| Record extracts |
#####
(* ===== verification/Derive.v ===== *)
(** * What the derives write

    The conversions [#[derive(ToValue)]] and [#[derive(FromValue)]] generate, as the
    templates of [guatiao-derive] put them together from a declaration: [expand.rs]
    (structs, enums of names, tagged enums), [shapes.rs], [untagged.rs] and
    [rename.rs], and what generated code calls of [guatiao/src/lib.rs]. A declaration
    is a plan; a value of the declared type is a tuple of its fields, or a sum of its
    variants. *)

From S2P Require Import Prelude Decimal Errors Number Value Maps Convert.

#[local] Arguments bs _ : simpl never.

(** ** Names

    [rename.rs], of names that are ASCII. *)

Inductive RenameRule : Type := Lower | Snake | Kebab | ScreamingSnake.
Definition rule_parse (lit : bytes) : option RenameRule :=
  if bool_decide (lit = bs "lowercase") then Some Lower
  else if bool_decide (lit = bs "snake_case") then Some Snake
  else if bool_decide (lit = bs "kebab-case") then Some Kebab
  else if bool_decide (lit = bs "SCREAMING_SNAKE_CASE") then Some ScreamingSnake
  else None.
Definition lowered (b : byte) : byte := if is_upper b then b + 32 else b.
Definition dashed (name : bytes) : bytes := map (λ b, if b =? 95 then 45 else b) name.
Definition rule_field (rule : RenameRule) (name : bytes) : bytes :=
  match rule with Lower | Snake => name | Kebab => dashed name | ScreamingSnake => map to_upper name end.
Definition snake (name : bytes) : bytes :=
  concat (imap (λ i c, (if is_upper c && bool_decide (0 < i)%nat then [95] else []) ++ [lowered c]) name).
Definition rule_variant (rule : RenameRule) (name : bytes) : bytes :=
  match rule with
  | Lower => map lowered name
  | Snake => snake name
  | Kebab => dashed (snake name)
  | ScreamingSnake => map to_upper (snake name)
  end.

Example rules_ex :
  map (λ r, (rule_variant r (bs "HighDynamicRange"), rule_field r (bs "view_only"))) [Lower; Snake; Kebab; ScreamingSnake] =
  [(bs "highdynamicrange", bs "view_only"); (bs "high_dynamic_range", bs "view_only"); (bs "high-dynamic-range", bs "view-only");
   (bs "HIGH_DYNAMIC_RANGE", bs "VIEW_ONLY")] /\ rule_variant Kebab (bs "H264") = bs "h264".
Proof. split; vm_compute; reflexivity. Qed.

(** ** Fields *)

(** [flatten_into]: the entries of a map moved into another. *)
Fixpoint flat_entries (m flat : list (bytes * Value)) : writing (list (bytes * Value)) :=
  match flat with
  | [] => Ok m
  | e :: flat => if contains_key m e.1 then Err (Refuse DuplicateKey) else flat_entries (set_ m e.1 e.2) flat
  end.
Definition flatten_into (m : list (bytes * Value)) (flat : Value) : writing (list (bytes * Value)) :=
  flat ← ok_or (as_map flat) (Refuse WrongKind); flat_entries m flat.

(** [FieldPlan], as what its attributes make of a field: [skip] and its default;
    [flatten]; or a key, what [skip_serializing_if] asks, how the field is written and
    read, and what an absent key reads as. [write] is nothing for a [None]. *)
Inductive FieldPlan (A : Type) : Type :=
  | Skipped (default : A)
  | Flattened (to : A -> writing Value) (from : Value -> reading A)
  | Keyed (key : bytes) (skip_if : option (A -> bool)) (write : A -> option (writing Value)) (read : Value -> reading A) (absent : option A).
Arguments Skipped {A} default.
Arguments Flattened {A} to from.
Arguments Keyed {A} key skip_if write read absent.

(** The fields [set_value] and [read_field] tell apart: a plain one, an [Option]'s, one
    [with] a module of its own, and those [as_text], whose type shows and parses text
    ([text_of], [from_text] and [from_text_or_null]). *)
Definition plain_field {A} `{ToValue A, FromValue A} (key : bytes) (default : option A) (skip_if : option (A -> bool)) : FieldPlan A :=
  Keyed key skip_if (λ a, Some (to_value a)) from_value default.
Definition option_field {A} `{ToValue A, FromValue A} (key : bytes) (skip_if : option (option A -> bool)) : FieldPlan (option A) :=
  Keyed key skip_if (λ o, match o with Some a => Some (to_value a) | None => None end) from_value (Some None).
Definition with_field {A} (to : A -> writing Value) (from : Value -> reading A) (key : bytes) (default : option A) (skip_if : option (A -> bool)) : FieldPlan A :=
  Keyed key skip_if (λ a, Some (to a)) from default.
Record Texted (A : Type) := MkTexted { display : A -> bytes; from_str : bytes -> result bytes A }.
Arguments MkTexted {A} display from_str.
Arguments display {A} _.
Arguments from_str {A} _.
Definition from_text {A} (t : Texted A) (v : Value) : reading A :=
  s ← str_of v; map_err (λ e, Refuse (bad_value (bs "text this field reads (" ++ e ++ bs ")"))) (from_str t s).
Definition from_text_or_null {A} (t : Texted A) (v : Value) : reading (option A) :=
  if bool_decide (tag v = Ok GUATIAO_NULL) then Ok None else Some <$> from_text t v.
Definition text_field {A} (t : Texted A) (key : bytes) (default : option A) (skip_if : option (A -> bool)) : FieldPlan A :=
  Keyed key skip_if (λ a, Some (write_text (display t a))) (from_text t) default.
Definition text_option_field {A} (t : Texted A) (key : bytes) (skip_if : option (option A -> bool)) : FieldPlan (option A) :=
  Keyed key skip_if (λ o, match o with Some a => Some (write_text (display t a)) | None => None end) (from_text_or_null t) (Some None).

(** [set_field], and [read_field] of the map [m] of the value [v]. *)
Definition set_field {A} (f : FieldPlan A) (a : A) (m : list (bytes * Value)) : writing (list (bytes * Value)) :=
  match f with
  | Skipped _ => Ok m
  | Flattened to _ => v ← to a; flatten_into m v
  | Keyed key skip_if write _ _ =>
      if match skip_if with Some says => says a | None => false end then Ok m
      else match write a with Some w => v ← w; Ok (set_ m key v) | None => Ok m end
  end.
Definition read_field {A} (f : FieldPlan A) (v : Value) (m : list (bytes * Value)) : reading A :=
  match f with
  | Skipped default => Ok default
  | Flattened _ from => from v
  | Keyed key _ _ read absent =>
      match get m key with
      | Some field => placed_at (under_key key) (read field)
      | None => match absent with Some default => Ok default | None => Err (Refuse (missing key)) end
      end
  end.

(** ** Structs *)

(** The fields of a struct, in the order they are declared. *)
Inductive Plan : Type -> Type :=
  | PNil : Plan unit
  | PCons {A P : Type} (f : FieldPlan A) (rest : Plan P) : Plan (A * P).
Fixpoint set_fields {S} (p : Plan S) : S -> list (bytes * Value) -> writing (list (bytes * Value)) :=
  match p with
  | PNil => λ _ m, Ok m
  | PCons f rest => λ s m, m ← set_field f s.1 m; set_fields rest s.2 m
  end.
Fixpoint read_fields {S} (p : Plan S) (v : Value) (m : list (bytes * Value)) : reading S :=
  match p with
  | PNil => Ok tt
  | PCons f rest => a ← read_field f v m; s ← read_fields rest v m; Ok (a, s)
  end.
(** The key of each field that is written under one of its own. *)
Definition field_key {A} (f : FieldPlan A) : list bytes := match f with Keyed key _ _ _ _ => [key] | _ => [] end.
Fixpoint field_keys {S} (p : Plan S) : list bytes := match p with PNil => [] | PCons f rest => field_key f ++ field_keys rest end.
Fixpoint flattens {S} (p : Plan S) : bool :=
  match p with PNil => false | PCons f rest => match f with Flattened _ _ => true | _ => false end || flattens rest end.

(** [reject_duplicate_keys], and what [expand_struct] refuses beside it: whether the
    declaration compiles. *)
Fixpoint repeated (seen l : list bytes) : bool :=
  match l with [] => false | k :: l => bool_decide (k ∈ seen) || repeated (seen ++ [k]) l end.
Definition reject_duplicate_keys {S} (p : Plan S) : bool := repeated [] (field_keys p).
Definition compiles {S} (p : Plan S) (deny_unknown : bool) : bool :=
  negb (reject_duplicate_keys p) && negb (deny_unknown && flattens p).

(** [emit_to] and [emit_from]. *)
Definition struct_to {S} (p : Plan S) (s : S) : writing Value := VMap <$> set_fields p s [].
Definition undeclared {S} (p : Plan S) (m : list (bytes * Value)) : option (bytes * Value) :=
  List.find (λ e, negb (bool_decide (e.1 ∈ field_keys p))) m.
Definition struct_from {S} (p : Plan S) (deny_unknown : bool) (v : Value) : reading S :=
  m ← map_in v;
  match (if deny_unknown then undeclared p m else None) with
  | Some e => Err (Refuse (under_key e.1 (bad_value (bs "a declared field"))))
  | None => read_fields p v m
  end.

(** A struct of one field that crosses as the field does, and whose other fields are all
    skipped ([emit_transparent]); several unnamed fields are a [Tuple] and none the unit. *)
Definition transparent_to {A D} `{ToValue A} (s : A * D) : writing Value := to_value s.1.
Definition transparent_from {A D} `{FromValue A} (skipped : D) (v : Value) : reading (A * D) := a ← from_value v; Ok (a, skipped).

(** ** Enums *)

(** [one_of]. *)
Definition one_of (names : list bytes) : bytes := bs "one of " ++ joined (bs ", ") names.

(** An enum of unit variants, by the name each is stored as, with [#[map(other)]] or
    without: [emit_choice_to] and [emit_choice_from]. *)
Inductive Choice : Type := Named (i : nat) | OtherName (t : bytes).
Definition position_of (names : list bytes) (t : bytes) : option nat := fst <$> list_find (λ n, n = t) names.
Definition choice_to (names : list bytes) (c : Choice) : writing Value :=
  match c with
  | Named i => match names !! i with Some n => write_text n | None => Err Panic end
  | OtherName t => write_text t
  end.
Definition choice_from (names : list bytes) (other : bool) (v : Value) : reading Choice :=
  t ← str_of v;
  match position_of names t with
  | Some i => Ok (Named i)
  | None => if other then Ok (OtherName t) else Err (Refuse (bad_value (one_of names)))
  end.

(** A variant of a tagged enum: its stored name, and the fields beside the tag, or the
    one type whose map is written there. *)
Inductive Payload (A : Type) : Type :=
  | Fields (p : Plan A)
  | Newtype (to : A -> writing Value) (from : Value -> reading A).
Arguments Fields {A} p.
Arguments Newtype {A} to from.
Record Variant (A : Type) := MkVariant { stored : bytes; payload : Payload A }.
Arguments MkVariant {A} stored payload.
Arguments stored {A} _.
Arguments payload {A} _.
Inductive Variants : Type -> Type :=
  | VNil : Variants Empty_set
  | VCons {A V : Type} (v : Variant A) (rest : Variants V) : Variants (A + V).
Fixpoint names {V} (vs : Variants V) : list bytes := match vs with VNil => [] | VCons v rest => stored v :: names rest end.

(** [reject_duplicate_variants] and [reject_fields_on_the_tag]. *)
Definition reject_duplicate_variants {V} (vs : Variants V) : bool := repeated [] (names vs).
Fixpoint reject_fields_on_the_tag {V} (tag : bytes) (vs : Variants V) : bool :=
  match vs with
  | VNil => false
  | VCons v rest =>
      match payload v with Fields p => bool_decide (tag ∈ field_keys p) | Newtype _ _ => false end || reject_fields_on_the_tag tag rest
  end.

(** [emit_arm_to] and [emit_arm_from]. *)
Definition payload_to {A} (p : Payload A) (a : A) (m : list (bytes * Value)) : writing (list (bytes * Value)) :=
  match p with Fields p => set_fields p a m | Newtype to _ => v ← to a; flatten_into m v end.
Definition payload_from {A} (p : Payload A) (v : Value) (m : list (bytes * Value)) : reading A :=
  match p with Fields p => read_fields p v m | Newtype _ from => from v end.
Fixpoint arm_to {V} (tag : bytes) (vs : Variants V) : V -> writing (list (bytes * Value)) :=
  match vs with
  | VNil => λ x, match x with end
  | VCons v rest => λ x,
      match x with
      | inl a => payload_to (payload v) a (set_ [] tag (VString (stored v)))
      | inr x => arm_to tag rest x
      end
  end.
Fixpoint arm_from {V} (vs : Variants V) (name : bytes) (unknown : MapError) (v : Value) (m : list (bytes * Value)) : reading V :=
  match vs with
  | VNil => Err (Refuse unknown)
  | VCons arm rest =>
      if bool_decide (stored arm = name) then inl <$> payload_from (payload arm) v m else inr <$> arm_from rest name unknown v m
  end.
Definition tagged_to {V} (tag : bytes) (vs : Variants V) (x : V) : writing Value := VMap <$> arm_to tag vs x.
Definition tagged_from {V} (tag : bytes) (vs : Variants V) (v : Value) : reading V :=
  m ← map_in v;
  field ← required m tag;
  name ← placed_at (under_key tag) (str_of field);
  arm_from vs name (under_key tag (bad_value (one_of (names vs)))) v m.

(** An arm of an untagged enum ([Arm]): all its unit variants, a variant with named
    fields, or one that holds a type. *)
Inductive Arm : Type -> Type :=
  | Names (names : list bytes) : Arm nat
  | ARecord {S} (p : Plan S) : Arm S
  | Holds {A} (kinds : Kinds) (to : A -> writing Value) (from : Value -> reading A) : Arm A.
Definition arm_kinds {A} (a : Arm A) : Kinds :=
  match a with Names _ => kinds_of GUATIAO_STRING | ARecord _ => kinds_of GUATIAO_MAP | Holds kinds _ _ => kinds end.
Inductive Arms : Type -> Type :=
  | ANil : Arms Empty_set
  | ACons {A V : Type} (a : Arm A) (rest : Arms V) : Arms (A + V).
Fixpoint arms_kinds {V} (arms : Arms V) : Kinds :=
  match arms with ANil => kinds_none | ACons a rest => kinds_union (arm_kinds a) (arms_kinds rest) end.

(** [emit_to] and [emit_from] of [untagged.rs], and what its [checks] assert. *)
Definition untagged_arm_to {A} (a : Arm A) : A -> writing Value :=
  match a with
  | Names names => λ i, match names !! i with Some n => write_text n | None => Err Panic end
  | ARecord p => struct_to p
  | Holds _ to _ => to
  end.
Definition untagged_arm_from {A} (a : Arm A) (v : Value) : reading A :=
  match a with
  | Names names =>
      t ← str_of v;
      match position_of names t with Some i => Ok i | None => Err (Refuse (bad_value (one_of names))) end
  | ARecord p => m ← map_in v; read_fields p v m
  | Holds _ _ from => from v
  end.
Fixpoint untagged_to {V} (arms : Arms V) : V -> writing Value :=
  match arms with
  | ANil => λ x, match x with end
  | ACons a rest => λ x, match x with inl y => untagged_arm_to a y | inr x => untagged_to rest x end
  end.
(** [kinds_of] of [lib.rs]. *)
Definition value_kinds (v : Value) : Kinds := match tag v with Ok t => kinds_of t | Err _ => kinds_none end.
Fixpoint untagged_tries {V} (arms : Arms V) (found expected : Kinds) (v : Value) : reading V :=
  match arms with
  | ANil => Err (Refuse (bad_value (kinds_display expected)))
  | ACons a rest => if intersects (arm_kinds a) found then inl <$> untagged_arm_from a v else inr <$> untagged_tries rest found expected v
  end.
Definition untagged_from {V} (arms : Arms V) (v : Value) : reading V := untagged_tries arms (value_kinds v) (arms_kinds arms) v.
Definition is_holds {A} (a : Arm A) : bool := match a with Holds _ _ _ => true | _ => false end.
Definition is_record {A} (a : Arm A) : bool := match a with ARecord _ => true | _ => false end.
Definition is_names {A} (a : Arm A) : bool := match a with Names _ => true | _ => false end.
Fixpoint no_arm {V} (bad : forall A, Arm A -> bool) (arms : Arms V) : bool :=
  match arms with ANil => true | ACons b rest => negb (bad _ b) && no_arm bad rest end.
Fixpoint checks {V} (arms : Arms V) : bool :=
  match arms with
  | ANil => true
  | ACons a rest =>
      no_arm (λ _ b, (is_holds a || is_holds b) && intersects (arm_kinds a) (arm_kinds b)) rest && checks rest
  end.
(** [expand] refuses a second variant with named fields, and [arms] makes one arm of all
    the unit variants. *)
Fixpoint one_each {V} (arms : Arms V) : bool :=
  match arms with
  | ANil => true
  | ACons a rest => no_arm (λ _ b, (is_record a && is_record b) || (is_names a && is_names b)) rest && one_each rest
  end.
#####
| Problem |
Your output must be the lines of the material above, from the first through the line that contains "[rename.rs], of names that are ASCII. *)", copied exactly. Include both endpoints and nothing else.

| Finished exercise |
(* ===== verification/Derive.v ===== *)
(** * What the derives write

    The conversions [#[derive(ToValue)]] and [#[derive(FromValue)]] generate, as the
    templates of [guatiao-derive] put them together from a declaration: [expand.rs]
    (structs, enums of names, tagged enums), [shapes.rs], [untagged.rs] and
    [rename.rs], and what generated code calls of [guatiao/src/lib.rs]. A declaration
    is a plan; a value of the declared type is a tuple of its fields, or a sum of its
    variants. *)

From S2P Require Import Prelude Decimal Errors Number Value Maps Convert.

#[local] Arguments bs _ : simpl never.

(** ** Names

    [rename.rs], of names that are ASCII. *)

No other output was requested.